Key features of SRS:
Equal Probability: Every cell in the grid frame has the same chance of inclusion.
Independence: The selection of one cell does not affect the selection of any other; there are no restrictions.
Simplicity: SRS is easy to implement and analyse statistically, with many estimators and confidence intervals relying on its properties.
How it’s used:
You specify a desired sample size, say, \( n = 10 \).
Randomly select \( n \) cells (or centroids) from the full set of available grid cells.
Each selected cell forms part of your sample for field measurement or further study.
When is SRS appropriate?
When the sampling frame is homogeneous, or when there is no strong motivation to incorporate additional structure (like stratification or clustering).
For pilot studies or when simplicity and unbiasedness are the priorities.
Limitations:
If the study area has strong environmental gradients or is heterogeneous, SRS may result in poor representation of certain sub-regions.
May lead to spatially “clumped” samples purely by chance (less spatial coverage).

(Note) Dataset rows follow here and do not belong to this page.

(** A lane key holding the separator, beside the lane and occurrence it would spell. *)
Example found_by_identity_witness :
  comment_under_marker "K-1" "[kz-state:a%3Ab]"
    [sample_comment "c1" ("[kz-state:a:b]" +:+ nl +:+ "x"); sample_comment "c2" ("[kz-state:a%3Ab]" +:+ nl +:+ "y")]
    false
  = Ok (Some (sample_comment "c2" ("[kz-state:a%3Ab]" +:+ nl +:+ "y"))).
Proof.
  refine (proj1 (found_by_identity sample_prefixes "K-1" "[kz-state:a%3Ab]" ("run_state", "a:b", None)
    [(("run_state", "a", Some "b"), sample_comment "c1" ("[kz-state:a:b]" +:+ nl +:+ "x"));
     (("run_state", "a:b", None), sample_comment "c2" ("[kz-state:a%3Ab]" +:+ nl +:+ "y"))] _ _ _)).
  - by vm_compute.
  - intros id' c [[= -> ->]|[[= -> ->]|[]%elem_of_nil]%elem_of_cons]%elem_of_cons.
    + exists "[kz-state:a:b]", "x". by vm_compute.
    + exists "[kz-state:a%3Ab]", "y". by vm_compute.
  - by vm_compute.
Defined.
(** * A posted event is read back *)

(** C34. Posting an event appends exactly it to its lane's stream, which is read in creation
    order. For any comments the stream already reads from, a comment posted with the
    rendering of a valid event makes the stream read as before with that event last, and
    every other lane's stream read as before, at whatever place the tracker lists it, as
    long as it was created no earlier than the comments listed before it and later than
    those listed after it. The rendering never refuses a lane the operation has a prefix
    for. *)
Theorem posted_event_read `{EventJsonLaws} (prefixes : pydict string string)
    (l1 l2 : list TrackerComment) (c : TrackerComment) (e : LaneRunEvent)
    (events : list LaneRunEvent)
    (Hvalid : marker_prefixes_valid prefixes = true)
    (Hevents : lane_run_events prefixes (l1 ++ l2) (event_lane e) = Ok events)
    (He : event_valid e = true)
    (Hbefore : ∀ d, d ∈ l1 → (comment_created_at d ≤ comment_created_at c)%Z)
    (Hafter : ∀ d, d ∈ l2 → (comment_created_at d < comment_created_at c)%Z) :
  (∃ text, render_run_event prefixes e = Ok text)
  ∧ (render_run_event prefixes e = Ok (comment_body c) → reply_to c = None →
     lane_run_events prefixes (l1 ++ c :: l2) (event_lane e) = Ok (events ++ [e])
     ∧ ∀ lane, lane ≠ event_lane e →
         lane_run_events prefixes (l1 ++ c :: l2) lane = lane_run_events prefixes (l1 ++ l2) lane).
Proof.
  assert (∃ marker, _stream_marker prefixes (event_lane e) = Ok marker) as [marker Hm].
  { unfold lane_run_events in Hevents. apply bind_ok in Hevents as (marker & Hm & _). by exists marker. }
  destruct (marker_unbroken prefixes Hvalid _ _ _ _ Hm) as [Hu Hne].
  split.
  - unfold render_run_event. rewrite Hm. cbn [mbind result_bind]. rewrite marked_ok by done. eauto.
  - intros Hr Hreply. split; [by apply posted_event_anywhere|]. intros lane Hlane.
    unfold render_run_event in Hr. rewrite Hm in Hr. cbn [mbind result_bind] in Hr.
    rewrite marked_ok in Hr by done.
    apply (unrelated_comment prefixes Hvalid lane marker
      (_PAYLOAD_OPEN +:+ dump_event e +:+ _PAYLOAD_CLOSE)); [congruence|done|].
    intros m Hm' ->. apply Hlane.
    by destruct (marker_inj prefixes Hvalid _ _ _ _ _ _ _ Hm' Hm) as (_ & ? & _).
Qed.

(** ** An implementation of the event's JSON, for concrete inputs *)

Definition json_key (k : string) : string := sp2 +:+ quoted k +:+ ": ".
Definition dump_option (o : option string) : string :=
  match o with Some s => dump_literal s | None => "null" end.
Definition read_option (s : string) : option (option string * string) :=
  match strip_prefix "null" s with
  | Some r => Some (None, r)
  | None => prod_map Some id <$> json_string s
  end.

Definition kind_of (s : string) : option RunEventKind :=
  list_find (λ k, kind_value k = s) RUN_EVENT_KINDS ≫= λ ik, Some ik.2.

Definition event_text (e : LaneRunEvent) : string :=
  ("{" +:+ nl +:+ json_key "kind") +:+ dump_literal (kind_value (event_kind e))
  +:+ ("," +:+ nl +:+ json_key "laneKey") +:+ dump_literal (event_lane e)
  +:+ ("," +:+ nl +:+ json_key "subjectKey") +:+ dump_option (subject_key e)
  +:+ ("," +:+ nl +:+ json_key "gradedSha") +:+ dump_option (event_sha e)
  +:+ (nl +:+ "}").

Definition text_event (text : string) : option LaneRunEvent :=
  r ← strip_prefix ("{" +:+ nl +:+ json_key "kind") text;
  '(kind, r) ← json_string r;
  k ← kind_of kind;
  r ← strip_prefix ("," +:+ nl +:+ json_key "laneKey") r;
  '(lane, r) ← json_string r;
  r ← strip_prefix ("," +:+ nl +:+ json_key "subjectKey") r;
  '(subject, r) ← read_option r;
  r ← strip_prefix ("," +:+ nl +:+ json_key "gradedSha") r;
  '(sha, r) ← read_option r;
  let e := {| event_kind := k; event_lane := lane; subject_key := subject; event_sha := sha |} in
  if decide (r = nl +:+ "}" ∧ event_valid e = true) then Some e else None.

#[export] Instance reference_event_json : EventJson :=
  {| dump_event := event_text; validate_event := text_event |}.

Lemma read_dumped_option o r : read_option (dump_option o +:+ r) = Some (o, r).
Proof.
  destruct o as [s|]; [|done]. unfold read_option. cbn [dump_option].
  assert (strip_prefix "null" (dump_literal s +:+ r) = None) as -> by done.
  by rewrite dump_literal_reads.
Qed.

Lemma kind_of_value k : kind_of (kind_value k) = Some k.
Proof. by destruct k. Qed.

#[export] Instance reference_event_json_laws : EventJsonLaws.
Proof.
  intros e He. cbn [validate_event dump_event reference_event_json]. unfold text_event, event_text.
  assert (∀ p r, strip_prefix p (p +:+ r) = Some r) as Hp by (intros; by apply strip_prefix_Some).
  repeat (rewrite Hp || rewrite dump_literal_reads || rewrite kind_of_value
          || rewrite read_dumped_option || (progress (cbn [mbind option_bind]))).
  destruct e. cbn [event_kind event_lane subject_key event_sha] in *. by rewrite decide_True.
Qed.

Definition sample_event (kind : RunEventKind) (sha : string) : LaneRunEvent :=
  {| event_kind := kind; event_lane := "K-1"; subject_key := Some "C-1"; event_sha := Some sha |}.

Definition posted_at (key : string) (at_time : Z) (e : LaneRunEvent) : TrackerComment := {|
  comment_key := key; comment_issue_key := "K-1"; author_key := Some "bot";
  comment_body := match render_run_event sample_prefixes e with Ok t => t | Err _ => "" end;
  comment_created_at := at_time; reply_to := None |}.

(** Listed newest first, the posted event with them; read in creation order. *)
Example posted_event_read_witness :
  lane_run_events sample_prefixes
    ([] ++ posted_at "3" 3 (sample_event CRITERION_PASSED "c")
     :: [posted_at "2" 2 (sample_event CRITERION_REFUTED "b"); posted_at "1" 1 (sample_event CRITERION_PASSED "a")]) "K-1"
  = Ok ([sample_event CRITERION_PASSED "a"; sample_event CRITERION_REFUTED "b"]
        ++ [sample_event CRITERION_PASSED "c"]).
Proof.
  refine (proj1 (proj2 (posted_event_read sample_prefixes [] _ (posted_at "3" 3 (sample_event CRITERION_PASSED "c"))
    (sample_event CRITERION_PASSED "c") _ _ _ _ _ _) _ _)); try by vm_compute.
  - by intros d ?%elem_of_nil.
  - intros d [->|[->|[]%elem_of_nil]%elem_of_cons]%elem_of_cons; by vm_compute.
Defined.
Definition record_mutation (l : SelfWriteLedger) (issue : string) (m : OwnMutation) : SelfWriteLedger :=
  let l := evict_oldest l in
  let version := S (version_of l issue) in
  {| _stamps := _stamps l; _mutations := _mutations l ++ [(issue, version, m)];
     _versions := dict_set (_versions l) issue version; _discarded := _discarded l |}.

(** A cursor, and the receipts after it; [None] is evicted history. *)
Definition receipts (l : SelfWriteLedger) (issue : string) (after : nat) :
    nat * option (list OwnMutation) :=
  let version := version_of l issue in
  if decide (after < default 0 (dict_get (_discarded l) issue) ∨ version < after) then (version, None)
  else (version, Some ((λ r, r.2) <$> filter (λ r, r.1.1 = issue ∧ after < r.1.2) (_mutations l))).

(** *** The ledger over a history of writes *)

Definition recorded : Type := string * OwnMutation.

Definition ledger_of (history : list recorded) : SelfWriteLedger :=
  foldl (λ l r, record_mutation l r.1 r.2) new_ledger history.

(** Everything ever recorded of one issue, oldest first. *)
Definition written_to (issue : string) (history : list recorded) : list OwnMutation :=
  snd <$> filter (λ r, r.1 = issue) history.

(** The history with each write numbered within its issue. *)
Fixpoint numbered (before : list recorded) (history : list recorded) : list (string * nat * OwnMutation) :=
  match history with
  | [] => []
  | r :: rest => (r.1, S (length (written_to r.1 before)), r.2) :: numbered (before ++ [r]) rest
  end.
(* ===== verification/Privacy.v ===== *)
(** * Private surfaces (types/domain/privacy.py).

    The hosts and workspaces a deployment declares private, and the validators that bring
    each to one spelling. *)

From Stdlib Require Import Ascii.
From S2P Require Import Prelude PyStr PyLines.

(** pydantic's [AnyHttpUrl]: the parts it reads from an address, or its refusal. *)
Record HttpUrl := {
  url_host : option string;
  url_username : option string;
  url_password : option string;
  url_path : option string;
  url_query : option string;
  url_fragment : option string;
}.
Class HttpUrls := validate_http_url : string → option HttpUrl.
(** [str.casefold], a table of Unicode's. *)
Class CaseFold := casefold : string → string.

(** [any(c in value for c in ...)] *)
Definition holds_any (chars : list ascii) (value : string) : bool :=
  negb (str_all (λ c, negb (bool_decide (c ∈ chars))) value).

Record PrivateSurface := {
  description : string;
  private_hosts : list string;
  private_workspaces : pydict string (list string);
}.

(** What a configuration's text gives: prose, or the facts. *)
Definition private_value : Type := string + PrivateSurface.
Definition _migrate_private_description (value : private_value) : PrivateSurface :=
  match value with
  | inl text => {| description := text; private_hosts := []; private_workspaces := [] |}
  | inr facts => facts
  end.

Section privacy.
Context `{HttpUrls} `{CaseFold}.

Definition normalized_host (value : string) : option string :=
  url ← validate_http_url ("https://" +:+ value);
  host ← url_host url;
  if negb (bool_decide (url_username url = None)) || negb (bool_decide (url_password url = None))
     || negb (bool_decide (url_path url = Some "/")) || negb (bool_decide (url_query url = None))
     || negb (bool_decide (url_fragment url = None))
     || holds_any [":"%char] value || holds_any ["/"%char] value
     || negb (bool_decide (value = strip value))
  then None else Some (rstrip_char "."%char host).

Definition normalized_workspace (value : string) : option string :=
  if bool_decide (value = "") || negb (bool_decide (value = strip value))
     || holds_any ["/"; "\"; "?"; "#"; "%"]%char value
  then None else Some (casefold value).

(** [_host_aliases_do_not_overwrite_facts]: two spellings of one host are refused. *)
Definition hosts_distinct (value : pydict string (list string)) : option (list string) :=
  hosts ← mapM normalized_host (dict_keys value);
  if decide (NoDup hosts) then Some hosts else None.

(** [PrivateSurface.model_validate] *)
Definition validate_surface (given : PrivateSurface) : option PrivateSurface :=
  hosts ← mapM normalized_host (private_hosts given);
  holders ← hosts_distinct (private_workspaces given);
  named ← mapM (mapM normalized_workspace) (dict_values (private_workspaces given));
  Some {| description := description given; private_hosts := hosts;
          private_workspaces := zip holders named |}.

(** No host is protected under two spellings, and prose keeps its exact text. *)
Lemma validate_surface_hosts given p :
  validate_surface given = Some p →
  NoDup (dict_keys (private_workspaces p))
  ∧ length (private_workspaces p) = length (private_workspaces given)
  ∧ description p = description given.
Proof.
  unfold validate_surface, hosts_distinct. intros E.
  apply bind_Some in E as (hosts & _ & E). apply bind_Some in E as (holders & Hh & E).
  apply bind_Some in E as (named & Hn & [= <-]). apply bind_Some in Hh as (hs & Hm & Hd).
  destruct (decide (NoDup hs)) as [Hnd|]; [injection Hd as ->|done]. cbn.
  apply mapM_Some, Forall2_length in Hm, Hn. unfold dict_keys, dict_values in *. rewrite !length_fmap in Hm. rewrite !length_fmap in Hn.
  rewrite fst_zip by lia. split; [done|]. split; [|done]. rewrite length_zip. lia.
Qed.
Lemma validate_prose text :
  validate_surface (_migrate_private_description (inl text)) = Some (_migrate_private_description (inl text)).
Proof. done. Qed.
End privacy.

The next code block will implement SRS on the centroids within the study area grid.
Code
n_srs <- 10
srs_sample <- grid_centroids |>
st_drop_geometry() |>
sample_n(n_srs) |>
pull(cell_id)
srs_cells <- grid_sf |>
filter(cell_id %in% srs_sample)
srs_points <- grid_centroids |>
filter(cell_id %in% srs_sample)
srs_cellsSimple feature collection with 10 features and 1 field
Geometry type: POLYGON
Dimension: XY
Bounding box: xmin: -270730 ymin: 6940902 xmax: -269880 ymax: 6941418
Projected CRS: WGS 84 / Pseudo-Mercator
cell_id geometry
1 298 POLYGON ((-270730 6940927, ...
2 317 POLYGON ((-270255 6940927, ...
3 320 POLYGON ((-270180 6940927, ...
4 322 POLYGON ((-270130 6940902, ...
5 557 POLYGON ((-270555 6941077, ...
6 571 POLYGON ((-270205 6941077, ...
7 619 POLYGON ((-270055 6941102, ...
8 709 POLYGON ((-269905 6941152, ...
9 1044 POLYGON ((-269930 6941327, ...
10 1164 POLYGON ((-270055 6941402, ...Code
ggplot() +
geom_sf(data = grid_sf, fill = NA, colour = "grey90") +
geom_sf(data = srs_cells, fill = NA, colour = "blue") +
geom_sf(data = srs_points, colour = "blue", size = 2) +
ggtitle("Simple Random Sample") +
theme_minimal()
5. Stratified sampling
What is stratified sampling?
Stratified sampling is a probability-based sampling technique in which the entire population (here, the area to be sampled) is divided into non-overlapping subgroups, called strata, based on a chosen characteristic (stratification variable). Each stratum is internally homogeneous (similar within), but distinct from other strata (different between strata). The key idea is to ensure that the sample represents all parts of the population, especially subgroups that may otherwise be under- (or over-) represented if using simple random sampling.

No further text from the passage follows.